DATE:        20 June 1997

ORDER OF THE COURT

THE COURT ORDERS THAT:

  1. Order 1 made by the Judicial Registrar of 4 March 1996 is varied by substituting the sum of $13,831 for the sum of $14,531.  

NOTE:       Settlement and entry of orders is dealt with in Order 36 of the Industrial Relations Court Rules.

IN THE FEDERAL COURT OF AUSTRALIA )
  )       No. NI 3702R of 1995
NEW SOUTH WALES DISTRICT REGISTRY )

BETWEEN:   VIMAL KUMAR
  Applicant

AND:       PRIMA FURNITURE (NSW) PTY LTD

Respondent

JUDGE:    Moore J

PLACE:    Sydney

DATE:        20 June 1997

REASONS FOR JUDGMENT

On 4 March 1996 a Judicial Registrar of the Industrial Relations Court of Australia determined an application by Mr Vimal Kumar brought under s 170EA of what is now entitled the Workplace Relations Act 1996 (“the Act”). Mr Kumar contended that his employment with Prima Furniture (NSW) Pty Ltd (“the employer”) had been terminated in contravention of provisions of the Act. The Judicial Registrar found that the Act had been contravened and ordered the employer to pay Mr Kumar $14,531 compensation.

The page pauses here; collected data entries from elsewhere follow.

Definition recordAccess (startCycle : Z) (r : rec) : res rec :=
  _ ← assert_that (Timing.hasRecord (er r));
  let '(tr, e) := Timing.popRecord (er r) in
  let r := set_er r e in
  let origPrevResp := prevRespEvent r in
  _ ← assert_that (prevRespCycle r <=? startCycle);
  _ ← assert_that (startCycle <=? reqCycle tr);
  r ← (if IsGet (tr_type tr) then
         r ← addCore (reqCycle tr - prevRespCycle r) (prevRespCycle r - gapCycles r) (prevRespCycle r) r;
         let r := set_chain r (chain r ++ [Get tr]) (queuedAt r) (numEvents r) in
         let r := set_prev r (respCycle tr) (EResp <$> endEvent tr) in
         _ ← assert_that (bool_decide (is_Some (prevRespEvent r)));
         mret r
       else
         _ ← assert_that (IsPut (tr_type tr));
         match prevRespEvent r with
         | None => Fail AssertFailed
         | Some _ =>
             mret (set_chain r (chain r ++ [Put (reqCycle tr - prevRespCycle r) (prevRespCycle r) tr])
                     (queuedAt r) (numEvents r))
         end);
  match origPrevResp with
  | None => Fail AssertFailed
  | Some e => mret (produceCrossings r e)
  end.

Definition record (startCycle : Z) (r : rec) : res rec :=
  if Timing.hasRecord (er r) then recordAccess startCycle r else mret r.
(* ===== verification/SimpleCores.v ===== *)
(** The simpler core models: NullCore (null_core.h and .cpp), SimpleCore (simple_core.h and
    .cpp) and TimingCore (timing_core.h and .cpp), which is a SimpleCore with the recorder of
    CoreRec.  The first-level caches are the interface [L1Caches]; [TakeBarrier], which runs
    the rest of the simulator, is a parameter with a contract.

    Cycles do not wrap; addresses are 64 bits wide, [instrs] too. *)
From S2P Require Import Prelude Effects MemHier Timing CoreRec.
Import MemHier (AccessType(..)).

Record BblInfo := mkBblInfo { binstrs : Z; bbytes : Z }.

(** ** The interface to the caches *)

Class L1Caches (Env : Type) := {
  l1i_load : Z -> Z -> prog Env Z;
  l1d_load : Z -> Z -> prog Env Z;
  l1d_store : Z -> Z -> prog Env Z;
  l1_contextSwitch : prog Env unit
}.

(** Each access keeps [Inv], is no faster than no time, and leaves [R] between before and after. *)
Class L1Laws {Env} (caches : L1Caches Env) (Inv : Env -> Prop) (R : Z -> Env -> Z -> Env -> Prop) := {
  ll_iload a c e : Inv e -> wp (l1i_load a c) e (fun r e' => c <= r /\ R c e r e');
  ll_dload a c e : Inv e -> wp (l1d_load a c) e (fun r e' => c <= r /\ R c e r e');
  ll_dstore a c e : Inv e -> wp (l1d_store a c) e (fun r e' => c <= r /\ R c e r e')
}.

(** ** The loop at the end of a basic block

    The three models share it: pass a barrier for each phase that the core has run past. *)

Class Phased (core : Type) := {
  ph_cur : core -> Z;
  ph_end : core -> Z;
  ph_setEnd : Z -> core -> core;
  ph_cur_setEnd x c : ph_cur (ph_setEnd x c) = ph_cur c;
  ph_end_setEnd x c : ph_end (ph_setEnd x c) = x
}.

Section PhaseLoop.
Context {Env core : Type} {phased : Phased core}.
Context (glob : Env -> Z) (PL cid : Z) (PL_pos : 0 < PL).
Context (takeBarrier : core -> prog Env (core * Z)) (asserts : bool).

Fixpoint phases (fuel : nat) (c : core) : prog Env (core * Z) :=
  if ph_end c <? ph_cur c then
    match fuel with
    | O => lift (Fail NoFuel)
    | S fuel =>
        g ← gets glob;
        _ ← require (negb asserts || (ph_end c =? g + PL));
        '(c, newCid) ← takeBarrier (ph_setEnd (ph_end c + PL) c);
        if newCid =? cid then phases fuel c else mret (c, newCid)
    end
  else mret (c, cid).

(** What the loop relies on: a barrier that gives the core back to the thread keeps [J] and
    leaves [I] between before and after; a budget [d] of cycles bounds how far it moved the
    clock, unless the core is within its phase; the phase ends where the core says. *)
Context (J : core -> Env -> Prop) (I : core -> Env -> core -> Env -> Prop) (d : Env -> Z).

Record barrier_spec : Prop := {
  bs_refl c e : I c e c e;
  bs_trans c e c1 e1 c2 e2 : I c e c1 e1 -> I c1 e1 c2 e2 -> I c e c2 e2;
  bs_nonneg e : 0 <= d e;
  bs_take c e : J c e -> ph_end c = glob e + PL -> ph_end c < ph_cur c ->
    wp (takeBarrier (ph_setEnd (ph_end c + PL) c)) e (fun '(c', n) e' => n = cid ->
      J c' e' /\ I c e c' e' /\ ph_end c' = glob e' + PL /\ ph_end c + PL <= ph_end c' /\
      (ph_cur c' + d e' <= ph_cur c + d e \/ ph_cur c' <= ph_end c'))
}.

Context (bs : barrier_spec).

Lemma phases_done fuel c : ph_cur c <= ph_end c -> phases fuel c = mret (c, cid).
Proof. intros H. destruct fuel; cbn [phases]; by rewrite (proj2 (Z.ltb_ge _ _)). Qed.

Lemma phases_spec fuel : forall c e, J c e -> ph_end c = glob e + PL ->
  ph_cur c + d e - ph_end c <= Z.of_nat fuel * PL ->
  wp (phases fuel c) e (fun '(c', n) e' => n = cid ->
    J c' e' /\ I c e c' e' /\ ph_end c' = glob e' + PL /\ ph_cur c' <= ph_end c').
Proof.
  induction fuel as [|fuel IH]; intros c e Hj He Hf; pose proof (bs_nonneg bs e).
  { rewrite phases_done by lia. apply wp_ret. intros _. split; [done|]. split; [apply (bs_refl bs)|lia]. }
  destruct (Z.lt_ge_cases (ph_end c) (ph_cur c)) as [Hlt|Hle].
  2: { rewrite phases_done by lia. apply wp_ret. intros _. split; [done|]. split; [apply (bs_refl bs)|lia]. }
  cbn [phases]. rewrite (proj2 (Z.ltb_lt _ _) Hlt). apply wp_bind, wp_gets, wp_bind, wp_require.
  { rewrite (proj2 (Z.eqb_eq _ _) He). apply orb_true_r. }
  apply wp_bind. eapply wp_mono; [by apply (bs_take bs c e)|].
  intros [c' n] e' H1. destruct (Z.eqb_spec n cid) as [->|Hn]; [|by apply wp_ret].
  destruct (H1 eq_refl) as (Hj' & H2 & H3 & H4 & [H5|H5]).
  - eapply wp_mono; [apply IH; [done|done|lia]|]. intros [c2 n2] e2 H6 Hn.
    destruct (H6 Hn) as (H7 & H8 & H9). split; [done|]. split; [by eapply (bs_trans bs)|done].
  - rewrite phases_done by done. by apply wp_ret.
Qed.
End PhaseLoop.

The employer applied on 7 January 1997 under s 377 for a review of the determination of the Judicial Registrar by a judge.  At the commencement of the hearing of the review on 10 June 1997 there was some uncertainty as to how the review would proceed.  However in due course counsel for the employer called five witnesses and the applicant gave evidence.  This, together with documentary evidence, was the evidence in the review.

The parties made no submissions as to whether the review was to be heard by the Industrial Relations Court of Australia or the Federal Court of Australia.  That is understandable given that judges of the former Court are judges of the latter Court and there is no relevant difference in the applicable substantive or procedural law. 

Which Court exercises jurisdiction to hear the review is determined by reference to Schedule 16 of the Workplace Relations and Other Legislation Amendment Act 1996. Item 64(2) of that Schedule transfers to the Federal Court proceedings commenced in the Industrial Relations Court but in respect of which the Industrial Relations Court had not begun the substantive hearing before 25 May 1997. In the present case both the application under s 170EA and the application under s 377 were filed before that date though the substantive hearing of the review was scheduled to and did occur after that date.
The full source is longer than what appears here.